Non sono un traumatologo che sa dare delle ricette per ogni male. Istintivamente mi viene da rispondere niente. Quello che possiamo fare facciamo. I risultati non si vedono immediatamente. Il problema della società che sta collassando è dovuto al sistema di vita basata sulla rapina e sullo sfruttamento delle risorse naturali ed umane. Ormai siamo giunti al termine, si è finalmente capito che questo porta all’autodistruzione. Quindi si sta formando una nuova coscienza, una nuova (antica) visione del mondo, della vita, delle relazioni, rispettosa di se stessi e dell’ambiente. Questa coscienza da sola è in grado di trasformare il mondo perché comporta proprio il cambiamento dello stile di vita, non più energivoro, che dissipa le risorse in nome di un benessere fittizio ed irresponsabile (e che ha come conseguenza un’alienazione sempre maggiore). Una nuova visione elastica, di interdipendenza di tutte le cose, nutrita dalla consapevolezza che le risorse sono limitate e dalla condivisione: siamo tutti uniti dallo stesso destino e siamo figli della stessa Madre Terra. Lei non ci appartiene, siamo noi che apparteniamo a lei.
La nuova rivoluzione è culturale, appartiene alla coscienza, è politica, ma non si fregia di alcun potere, è necessario che raggiunga le masse, ma che non diventi una moda. Come è stato per il biologico: all’inizio era solo espressione di alcuni visionari, poi è diventato patrimonio della maggioranza.

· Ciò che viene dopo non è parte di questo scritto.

Lemma strip_nonspace s : all_chars nonspace s = true → strip s = s.
Proof.
  intros Hs. unfold strip. rewrite (lstrip_nonspace _ Hs).
  by apply rstrip_nonspace.
Qed.

Lemma all_chars_impl (p q : ascii → bool) s :
  (∀ c, p c = true → q c = true) →
  all_chars p s = true → all_chars q s = true.
Proof.
  intros Hpq. induction s as [|c s IH]; simpl; [done|].
  intros [Hc Hs]%andb_true_iff. apply andb_true_iff. auto.
Qed.

Lemma ishex_nonspace c : ishex c = true → nonspace c = true.
Proof. destruct c as [[] [] [] [] [] [] [] []]; by vm_compute. Qed.

Lemma ishex_nonhyphen c : ishex c = true → nonhyphen c = true.
Proof. destruct c as [[] [] [] [] [] [] [] []]; by vm_compute. Qed.

Lemma hyphenated_refl s : hyphenated s s.
Proof. induction s; by constructor. Qed.

Lemma hyphenated_all_chars (p : ascii → bool) h h' :
  p "-"%char = true → hyphenated h h' →
  all_chars p h = true → all_chars p h' = true.
Proof.
  intros Hp. induction 1 as [|c h h' _ IH|h h' _ IH]; simpl; [done|..].
  - intros [Hc Hh]%andb_true_iff. apply andb_true_iff. auto.
  - intros Hh. rewrite Hp. simpl. auto.
Qed.

Lemma replace_hyphenated h h' :
  hyphenated h h' → all_chars nonhyphen h = true → replace "-" "" h' = h.
Proof.
  induction 1 as [|c h h' _ IH|h h' _ IH]; simpl; [done|..].
  - unfold nonhyphen at 1, ishyphen. intros [Hc Hh]%andb_true_iff.
    destruct (Ascii.eqb c "-"); [done|]. by rewrite (IH Hh).
  - exact IH.
Qed.

Lemma replace_hyphen_empty s :
  replace "-" "" s = "" ↔ all_chars ishyphen s = true.
Proof.
  induction s as [|c s IH]; simpl; [done|].
  unfold ishyphen at 1. destruct (Ascii.eqb c "-"); simpl; [exact IH|].
  split; discriminate.
Qed.

End StrFacts.

(** ** The store and the joins *)

Section StoreFacts.
Context (db : Database).

Lemma elem_of_ChannelMetadata_all (C : Channel) :
  C ∈ ChannelMetadata_all db ↔ is_channel db C.
Proof. destruct C as [k v]. apply elem_of_map_to_list. Qed.

Lemma NoDup_ChannelMetadata_all : NoDup (ChannelMetadata_all db).*1.
Proof. apply NoDup_fst_map_to_list. Qed.
Lemma rotation_started_init : __init__ two_keys 20000 = Ok rotation_started.
Proof. reflexivity. Qed.

Lemma least_used_key_is_first_minimum_witness :
  (exists (p : nat) (c : dict string),
     nth_error (api_keys rotation_used) p = Some c /\
     _get_least_used_key rotation_used =
       Ok (with_current_key_index (Z.of_nat p) rotation_used, Some c) /\
     (forall c', In c' (api_keys rotation_used) ->
                 requests_of rotation_used c <= requests_of rotation_used c') /\
     (forall (q : nat) c', (q < p)%nat -> nth_error (api_keys rotation_used) q = Some c' ->
                           requests_of rotation_used c < requests_of rotation_used c')) /\
  _get_least_used_key rotation_used =
    Ok (with_current_key_index 1 rotation_used, Some (key_config "key-2" "cx-2" "secondary")).
Proof.
  split.
  - exact (least_used_key_is_first_minimum rotation_used eq_refl).
  - reflexivity.
Defined.

Lemma current_api_config_is_a_key_witness :
  (exists self' r,
     get_current_api_config rotation_used 20000 every_second = Ok (self', r) /\
     consistent self' = true /\
     api_keys self' = api_keys rotation_used /\
     match r with
     | None => api_keys rotation_used = [] /\ self' = rotation_used
     | Some c =>
         In c (api_keys rotation_used) /\ key_at self' (current_key_index self') = Ok c
     end) /\
  get_current_api_config rotation_used 20000 every_second =
    Ok (rotation_used, Some (key_config "key-1" "cx-1" "primary")).
Proof.
  split.
  - exact (current_api_config_is_a_key rotation_used 20000 every_second eq_refl).
  - reflexivity.
Defined.

Lemma daily_limit_lockout_witness :
  let self' := record_requests rotation_used "primary" two_calls in
  exists u',
    dict_get "primary" (key_usage self') = Some u' /\
    requests_today u' = 98 + Z.of_nat (length two_calls) /\
    total_requests u' = 98 + Z.of_nat (length two_calls) /\
    (max_requests_per_key rotation_used <= 98 + Z.of_nat (length two_calls) ->
     forall current_time,
       exists after, _is_key_available self' "primary" current_time = Ok (after, false)) /\
    (forall current_date current_time,
       20000 < current_date ->
       let renewed := _reset_daily_counters_if_needed self' current_date in
       _is_key_available renewed "primary" current_time =
       Ok (renewed,
           (0 <? max_requests_per_key rotation_used)
           && negb (PrimFloat.ltb (PrimFloat.sub current_time (last_request_time u')) 1))).
Proof.
  exact (daily_limit_lockout rotation_used "primary" (used_usage 98) two_calls eq_refl).
Defined.

Lemma rate_limit_hit_blocks_witness :
  let until := PrimFloat.add 1700000000 (ComponentOrchestrator.float_of_Z (3600 * 2)) in
  exists self',
    record_rate_limit_hit rotation_used "primary" 1700000000 = Ok self' /\
    dict_get "primary" (key_usage self') =
      Some (set_block true (Some until) (used_usage 98)) /\
    current_key_index self' = (0 + 1) mod Z.of_nat (length (api_keys rotation_used)) /\
    (forall other, other <> "primary" ->
                   dict_get other (key_usage self') =
                   dict_get other (key_usage rotation_used)) /\
    (forall later, PrimFloat.ltb later until = true ->
                   _is_key_available self' "primary" later = Ok (self', false)).
Proof.
  refine (rate_limit_hit_blocks rotation_used "primary" (used_usage 98) 1700000000
            eq_refl eq_refl _ eq_refl).
  vm_compute. split; [discriminate|reflexivity].
Defined.

Lemma force_rotate_cycles_witness :
  force_rotations 3 rotation_used =
    Ok (with_current_key_index
          ((0 + Z.of_nat 3) mod Z.of_nat (length (api_keys rotation_used))) rotation_used) /\
  force_rotations (length (api_keys rotation_used)) rotation_used = Ok rotation_used.
Proof.
  exact (force_rotate_cycles rotation_used 3 eq_refl).
Defined.

Lemma next_api_key_never_complete_witness :
  get_next_api_keys rotation_started =
    Raise (Exn "AttributeError"
             "'GoogleAPIRotation' object has no attribute 'current_index'") /\
  forall i,
    match get_next_api_keys (with_current_index (Some i) rotation_started) with
    | Ok (_, (_, search_engine_id)) => search_engine_id = None
    | Raise _ => True
    end.
Proof.
  exact (next_api_key_never_complete two_keys rotation_started
           (reach_init two_keys 20000 rotation_started rotation_started_init)).
Defined.

End RotationExamples.

Section SearchExamples.
Import Py ProductionSearchManager SearchRuns.

Lemma google_is_never_queried_witness :
  let turn :=
    search_turn Runs.print_float get_fails post_fails quote no_items
      "google" started "mercado" 10 at_noon in
  (forall requests_get',
     search_turn Runs.print_float requests_get' post_fails quote no_items
       "google" started "mercado" 10 at_noon = turn) /\
  snd turn = None /\
  cache (fst turn) = cache started /\
  errors_of (fst turn) "google" = errors_of started "google" + 1.
Proof.
  cbv zeta. split; [|split; [reflexivity|split; reflexivity]].
  intros requests_get'.
  apply (google_is_never_queried Runs.print_float post_fails quote no_items two_keys
           get_fails requests_get' started "mercado" 10 at_noon).
  apply (GoogleAPIRotation.reach_init two_keys 20000). reflexivity.
Defined.
Lemma db_numel d h dk d_ff b :
  db_wf d h dk d_ff b ->
  numel_sum (mha_params (db_self_attention_block b) ++ mha_params (db_cross_attention_block b)
             ++ ffb_params (db_feed_forward_block b)
             ++ residuals_params (db_residual_connection b))
  = 8 * (d * d + d) + (d_ff * d + d_ff) + (d * d_ff + d) + 6.
Proof.
  intros ((_ & _ & [? ?] & [? ?] & [? ?] & [? ?]) & (_ & _ & [? ?] & [? ?] & [? ?] & [? ?]) &
          ([? ?] & [? ?]) & r0 & r1 & r2 & Hrs & [? ?] & [? ?] & [? ?]).
  unfold mha_params, ffb_params, residuals_params, linear_params, ln_params.
  rewrite Hrs. cbn [flat_map app]. dims_rewrite.
  unfold numel_sum, prod. cbn [map fold_right]. ring.
Qed.

(** ** The constructors refuse *)

Lemma dropout_new_invalid p : ~ (0 <= p <= 1)%Q -> dropout_new p = None.
Proof.
  intros Hp. unfold dropout_new.
  destruct (Qle_bool 0 p) eqn:E1, (Qle_bool p 1) eqn:E2; try reflexivity.
  exfalso. apply Hp. split; apply Qle_bool_iff; assumption.
Qed.

Lemma pe_columns_odd d : Z.odd d = true -> 3 <= d -> pe_columns_ok d = false.
Proof.
  intros Ho Hd. apply Z.odd_spec in Ho as [k ->].
  assert (E1 : (2 * k + 1 + 1) / 2 = k + 1) by (Z.div_mod_to_equations; lia).
  assert (E2 : (2 * k + 1) / 2 = k) by (Z.div_mod_to_equations; lia).
  unfold pe_columns_ok. cbv zeta. rewrite E1, E2, Z.eqb_refl.
  rewrite (proj2 (Z.eqb_neq (k + 1) k)), (proj2 (Z.eqb_neq (k + 1) 1)) by lia. reflexivity.
Qed.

Acquistando i prodotti biologici si è creata una tale richiesta da influenzare il mercato e la produzione, tant’è vero che oggi anche le multinazionali fanno il biologico, per questo ha perso il suo valore intrinseco, che era legato allo stretto rapporto con l’ambiente e quindi alle produzioni su piccola scala. Oggi, la stessa rivoluzione va fatta acquistando solo prodotti locali, direttamente dal produttore se possibile, per questo sono nati i gruppi di acquisto. La loro espansione produrrà il cambiamento sociale perché ci farà tornare al localismo e quindi alla coscienza del luogo in cui abitiamo e alle relazioni connesse.
Non si può essere alternativi solo a parole, è la pratica quotidiana di ogni singola persona che fa l’insieme, la società in cui viviamo. Non ci si può lamentare di come vanno avanti le cose, se poi con i nostri acquisti alimentiamo il sistema, ne siamo complici.
Questa rivoluzione non appartiene a nessun partito, a nessuna ideologia, poiché è patrimonio di tutta l’umanità, ed appartiene alla sfera intima di ogni persona, al suo rapporto con la natura, con la Madre e quindi può nascere solo dalla consapevolezza che a lei dobbiamo tutto e che dobbiamo esserle riconoscenti, amarla, rispettarla.
Bella intervista, avevo letto con interesse anche la prima parte. Sono davvero utopici questi elfi, ma molto concreti. Fanno quello che dicono.